Los incendios forestales y el desmonte de bosques
son dos de las principales causas de pérdida de la cubierta forestal
y la erosión del suelo. Entre 1985 y 1993, los incendios forestales
destruyeron más de 8.000 hectáreas de bosques y perjudicaron
a más de 20.000 hectáreas de bosques costeros en Siria,
lo que causó la erosión del suelo por encima de 20 toneladas/ha/año.
Al mismo tiempo, se desmontaron cerca de 2.440 hectáreas de terrenos
forestales para fines agrícolas (World Bank y UNDP 1998).

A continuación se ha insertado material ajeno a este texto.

(** *** Counting *)
Lemma committeeIndex_Some signers k x : committeeIndex signers !! k = Some x →
  ∃ m, signers !! Z.to_nat x = Some m ∧ blsKey m = k.
Proof.
  unfold committeeIndex. induction signers as [|m signers IH] using rev_ind; [done|].
  rewrite length_app, seq_app, fmap_app, zip_with_app by (rewrite length_fmap, length_seq; done).
  rewrite foldl_app. cbn. intros [[<- <-]|[Hne Hx]]%lookup_insert_Some.
  - exists m. rewrite Nat2Z.id, lookup_app_r, Nat.sub_diag by lia. done.
  - destruct (IH Hx) as (m' & Hm' & ?). exists m'. split; [|done]. by apply lookup_app_l_Some.
Qed.

Lemma checkVote_ok L p signers k v : prevote_ok L p signers k v → prevote_ok L p signers k (checkVote signers v).
Proof.
  intros (Hk & Hb & Hph & Hu & Hx). unfold checkVote. destruct (IsValid v =? 0) eqn:E0; [|by split_and!].
  destruct (committeeIndex signers !! Validator v) as [x|] eqn:Ex; [cbn [mbind option_bind]|by split_and!].
  destruct (committeeIndex_Some _ _ _ Ex) as (m & Hm & Hmk). rewrite Hm.
  case_decide; [by split_and!|]. split_and!; [done..|].
  intros Hv. exists m. split_and!; [by eapply list_elem_of_lookup_2|congruence|].
  change (validateVoteOwner (set_IsValid _ v) (bridgeKey m)) with (validateVoteOwner v (bridgeKey m)).
  cbn in Hv. by destruct (validateVoteOwner v (bridgeKey m)).
Qed.

Lemma checkVote_valid signers v : IsValid v = 1 → IsValid (checkVote signers v) = 1.
Proof. intros Hv. unfold checkVote. by rewrite Hv. Qed.

Lemma countStatus_mono x (m m' : gmap string BFTVote) :
  (∀ k v, m !! k = Some v → IsValid v = x → ∃ v', m' !! k = Some v' ∧ IsValid v' = x) →
  countStatus x m ≤ countStatus x m'.
Proof.
  intros Hm. unfold countStatus. rewrite <- !size_dom. apply inj_le, subseteq_size.
  intros k. rewrite !elem_of_dom. intros [v [Hk Hv]%map_lookup_filter_Some].
  destruct (Hm k v Hk Hv) as (v' & Hk' & Hv'). exists v'. by apply map_lookup_filter_Some.
Qed.

Lemma refines_validatePreVote a p info : refines a p info (validatePreVote info).
Proof.
  unfold validatePreVote. destruct (HasNewPreVote info); [|by apply refines_same].
  constructor; cbn; auto. intros [].
  assert (countStatus 1 (PreVotes info) ≤ countStatus 1 (checkVote (SigningCommittees info) <$> PreVotes info)) as Hc.
  { apply countStatus_mono. intros k v Hk Hv. exists (checkVote (SigningCommittees info) v).
    rewrite lookup_fmap, Hk. split; [done|by apply checkVote_valid]. }
  constructor; cbn; auto; [|lia|].
  - intros k v. rewrite lookup_fmap. intros (v0 & Hv0 & ->)%fmap_Some. apply checkVote_ok. eauto.
  - intros Hv. destruct (io_voted Hv). split; [done|lia].
Qed.

Lemma refines_validateVote a p info : refines a p info (validateVote info).
Proof. unfold validateVote. destruct (HasNewVote info); by apply refines_same. Qed.

Lemma refines_add_prevote a p info v : PreVotes info !! Validator v = None → IsValid v = 0 →
  BlockHash v = p → Phase v = "prevote" → unforged (log a) v → refines a p info (add_prevote v info).
Proof.
  intros Hn H0 Hb Hph Hu. constructor; cbn; auto. intros []. constructor; cbn; auto.
  - intros k w [[<- <-]|[? Hk]]%lookup_insert_Some; [|by eauto]. split_and!; [done..|]. lia.
  - etrans; [done|]. apply countStatus_mono. intros k w Hk Hw. exists w. split; [|done].
    rewrite lookup_insert_ne; [done|]. congruence.
Qed.

(** *** Messages sent *)

(** A vote or a prevote for a block of the current slot. *)
Lemma output_inv a v b : inv a → runBlocks b → BlockHash v = ProposeHash b →
  BlockHeight v < ByzantineDetectorHeight → blockSlot b = currentTimeSlot a → justified (log a) i b →
  (Phase v = "vote" → prevoteQuorum (log a) b ∧
    ∃ info, receiveBlockByHash a !! ProposeHash b = Some info ∧ IsVoted info = true) →
  inv (set_sent (SendVote v :: sent a) a).
Proof.
  intros [HL Ha] Hb Hv Hleg Hs Hj Hvote.
  assert (log (set_sent (SendVote v :: sent a) a) = (i, v) :: log a) as Hlog by done.
  assert (grown i (currentTimeSlot a) (log a) ((i, v) :: log a)) as Hg.
  { exists [(i, v)]. split; [done|]. intros w b' [= ->]%list_elem_of_singleton Hb' Hw.
    assert (b' = b) as -> by (apply propose_inj; congruence). lia. }
  unfold node_inv. rewrite Hlog. destruct Ha. split.
  - constructor; [done|]. exists b. split_and!; [done..|naive_solver|done|].
    intros v1 b1 Hin Hb1 Hv1. rewrite Hs. eauto.
  - constructor; cbn; eauto using info_ok_grown, stored_ok_grown, polc_ok_grown, Z.le_refl.
    + intros w b' [[= ->]|Hin]%elem_of_cons Hb' Hw; [|by eauto].
      assert (b' = b) as -> by (apply propose_inj; congruence). lia.
    + intros w b' [[= ->]|Hin]%elem_of_cons Hph Hb' Hw Hf; [|by eauto].
      assert (b' = b) as -> by (apply propose_inj; congruence). by apply Hvote.
Qed.

(** What is sent that is no vote, and the parts of the state the invariant does not read. *)
Lemma same_inv a a' : receiveBlockByHash a' = receiveBlockByHash a → voteDB a' = voteDB a →
  currentTimeSlot a' = currentTimeSlot a → log a' = log a → inv a → inv a'.
Proof.
  intros Hr Hd Ht Hl [HL []]. split; [by rewrite Hl|]. rewrite Hl. constructor; rewrite ?Hr, ?Hd, ?Ht; auto.
Qed.

(** ** The phases of a tick *)

(** During a tick the clock and the set of proposals do not change. *)
Record tick_inv (T H : Z) (D : gset string) (a : actorV3) : Prop := {
  ti_inv : inv a;
  ti_timely : timely a;
  ti_slot : currentTimeSlot a = T;
  ti_height : currentBestViewHeight a = H;
  ti_dom : dom (receiveBlockByHash a) = D;
}.

(** What the node relies on of the chain: every view has the slots of the run and its own height,
    a block that passes the validation extends its previous block by one, the final view is below
    the best one and does not go back. *)
Record good_chain (c : Chain) : Prop := {
  gc_slot v : v = GetBestView c ∨ (∃ h, GetViewByHash c h = Some v) → ∀ t, CalculateTimeSlot v t = slotOf t;
  gc_height : v_height (GetBestView c) = heightOf (v_hash (GetBestView c));
  gc_presign b : ValidatePreSignBlock c b (committeeAt (GetHeight b)) = true →
    GetHeight b = heightOf (GetPrevHash b) + 1;
  gc_final : floor ≤ GetFinalViewHeight c ≤ v_height (GetBestView c);
  gc_start : 2 ≤ GetFinalViewHeight c;
  gc_u64 : in_u64 (v_height (GetBestView c) + 1);
}.

Section Tick.
Context (T : Z) (D : gset string) (c : Chain) (Hc : good_chain c).

Local Abbreviation tick := (tick_inv T (v_height (GetBestView c)) D).

Lemma same_tick a a' : receiveBlockByHash a' = receiveBlockByHash a → voteDB a' = voteDB a →
  currentTimeSlot a' = currentTimeSlot a → currentBestViewHeight a' = currentBestViewHeight a →
  log a' = log a → tick a → tick a'.
Proof.
  intros Hr Hd Ht Hh Hl []. constructor; [by eapply same_inv| |congruence..].
  unfold timely in *. by rewrite Hr, Ht.
Qed.

Lemma update_tick a p f : (∀ info, receiveBlockByHash a !! p = Some info → refines a p info (f info)) →
  tick a → tick (set_receive (alter f p (receiveBlockByHash a)) a).
Proof.
  intros Hf []. constructor; cbn; [by apply refines_inv| |done|done|by rewrite dom_alter_L].
  intros q j'. cbn. destruct (decide (q = p)) as [-> |Hq].
  - rewrite lookup_alter_eq. intros (j & Hj & ->)%fmap_Some. rewrite (rf_block _ _ _ _ (Hf j Hj)). by eapply ti_timely0.
  - rewrite lookup_alter_ne by done. apply ti_timely0.
Qed.

Lemma keeps_update p f : (∀ a info, tick a → receiveBlockByHash a !! p = Some info → refines a p info (f info)) →
  keeps tick (updateInfo p f).
Proof. intros Hf. apply keeps_modify. intros a Ha. apply update_tick; auto. Qed.

Lemma keeps_update_same p f : (∀ a info, refines a p info (f info)) → keeps tick (updateInfo p f).
Proof. intros Hf. apply keeps_update. auto. Qed.

Lemma keeps_output o : (∀ v, o ≠ SendVote v) → keeps tick (output o).
Proof.
  intros Ho. apply keeps_modify. intros a. apply same_tick; try done.
  unfold logOf, sentVotes. cbn. destruct o; [|done..]. by destruct (Ho v).
Qed.

Lemma keeps_aggregate p info : keeps tick (aggregate p info).
Proof.
  intros a Ha. unfold aggregate. destruct (createBLSAggregatedSignatures _ _ _ _) as [r votes].
  apply update_tick; [|done]. intros j _. by apply refines_same.
Qed.

Lemma keeps_insert b d previous : keeps tick (insert c b d previous).
Proof. unfold insert. keeps. by apply keeps_output. Qed.

Lemma keeps_previousData p : keeps tick (previousData p).
Proof.
  unfold previousData. keeps; auto using keeps_aggregate; apply keeps_update_same; intros a info.
  - apply refines_validateVote.
  - by apply refines_same.
Qed.

Lemma keeps_commitBlock p v : keeps tick (commitBlock c p v).
Proof.
  unfold commitBlock. keeps; auto using keeps_aggregate, keeps_insert, keeps_previousData.
  apply keeps_update_same. intros a info. by apply refines_same.
Qed.

Lemma keeps_maybeCommit order : keeps tick (maybeCommit c order).
Proof.
  apply keeps_forEach. intros p info. keeps; auto using keeps_commitBlock.
  apply keeps_update_same. intros a' j. by apply refines_same.
Qed.

Lemma keeps_maybeProposeBlock order lockOrder : keeps tick (maybeProposeBlock c order lockOrder).
Proof.
  unfold maybeProposeBlock, blockToPropose, getBlockForPropose, renewPrevious, AddCurrentTimeSlotProposeHistory.
  keeps; auto using keeps_aggregate; try by apply keeps_output.
  - apply keeps_modify. intros a. by apply same_tick.
  - apply keeps_update_same. intros a j. apply refines_validatePreVote.
  - apply keeps_update_same. intros a j. apply refines_validateVote.
Qed.

(** A proposal at its place in the store, up to the fields that the phase changes. *)
Definition stored_block (p : string) (info : ProposeBlockInfo) (a : actorV3) : Prop :=
  ∃ j, receiveBlockByHash a !! p = Some j ∧ block j = block info.

Lemma tick_info a p info : tick a → receiveBlockByHash a !! p = Some info → info_ok i (log a) T p info.
Proof. intros [[_ []] ? <-]. auto. Qed.

Lemma validateBlock_tick now lockOrder p info a : tick a → receiveBlockByHash a !! p = Some info →
  tick (validateBlock c now lockOrder p info a).2.
Proof.
  intros Ha Hp. unfold validateBlock. destruct (info_IsValid info); [done|].
  destruct (from_option _ _ _); [done|]. rewrite getS_bind.
  destruct (negb _); [done|]. destruct (_ && _); [done|].
  apply (bind_holds tick (λ a, tick a ∧ stored_block p info a)); [|by intros a1 [? _]|].
  - split; [apply update_tick; [|done]; intros j' _; by apply refines_same|].
    exists (set_LastValidateTime now info). cbn. by rewrite lookup_alter_eq, Hp.
  - intros _ a1 [Ht (j & Hj & Hb)]. destruct (ValidatePreSignBlock _ _ _) eqn:Hv; [|done].
    apply update_tick; [|done]. intros j' Hj'. simplify_eq. constructor; cbn; auto.
    intros []. constructor; cbn; auto. intros _. rewrite Hb.
    destruct (tick_info _ _ _ Ha Hp). apply (gc_presign _ Hc). congruence.
Qed.

Lemma keeps_validateInfos now o : keeps tick (validateInfos c now o).
Proof.
  apply keeps_forInfos. intros p info a Ha Hp. rewrite getS_bind. destruct (_ =? _); [|done].
  apply (bind_holds tick tick); [|done|].
  - rewrite ignore_state. by apply validateBlock_tick.
  - intros _ a1 Ha1. revert a1 Ha1. change (keeps tick (updateInfo p validatePreVote;; updateInfo p validateVote)).
    keeps; apply keeps_update_same; intros; [apply refines_validatePreVote|apply refines_validateVote].
Qed.

(** *** Prevote *)

(** The slot of a block that extends the best view. *)
Lemma best_slot b : CalculateTimeSlot (GetBestView c) (GetProposeTime b) = blockSlot b.
Proof. apply (gc_slot _ Hc). by left. Qed.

El crecimiento de la población y otros cambios demográficos
causaron la pérdida de tierras debido a la urbanización,
la industrialización y fines no agrícolas. El desarrollo
y servicios insuficientes en las zonas rurales de la subregión
del Mashreq y en Yemen trajeron como consecuencia una afluencia rural
hacia las zonas urbanas, hecho que propagó los asentamientos y
ocupaciones ilegales en las periferias de las ciudades principales a expensas
de tierras agrícolas fértiles. Además de alentar
la intensificación de la agricultura, las políticas nacionales
dirigidas a obtener niveles más altos de autosuficiencia alimentaria
también resultaron en un aumento de más del doble de la
superficie de regadío entre 1972 y 1999, de 2.991 millones a 7.191
millones de hectáreas (FAOSTAT 2001). El aumento mayor ocurrió
en Arabia Saudita, de 0,437 millones de hectáreas en 1980 a 1,6
millones de hectáreas en 1993 (Al-Tukhais 1999). Sin embargo, a
pesar del gran aumento en la superficie de tierras de regadío (véase
el gráfico), la producción alimentaria no aumentó
en la misma proporción que el crecimiento demográfico.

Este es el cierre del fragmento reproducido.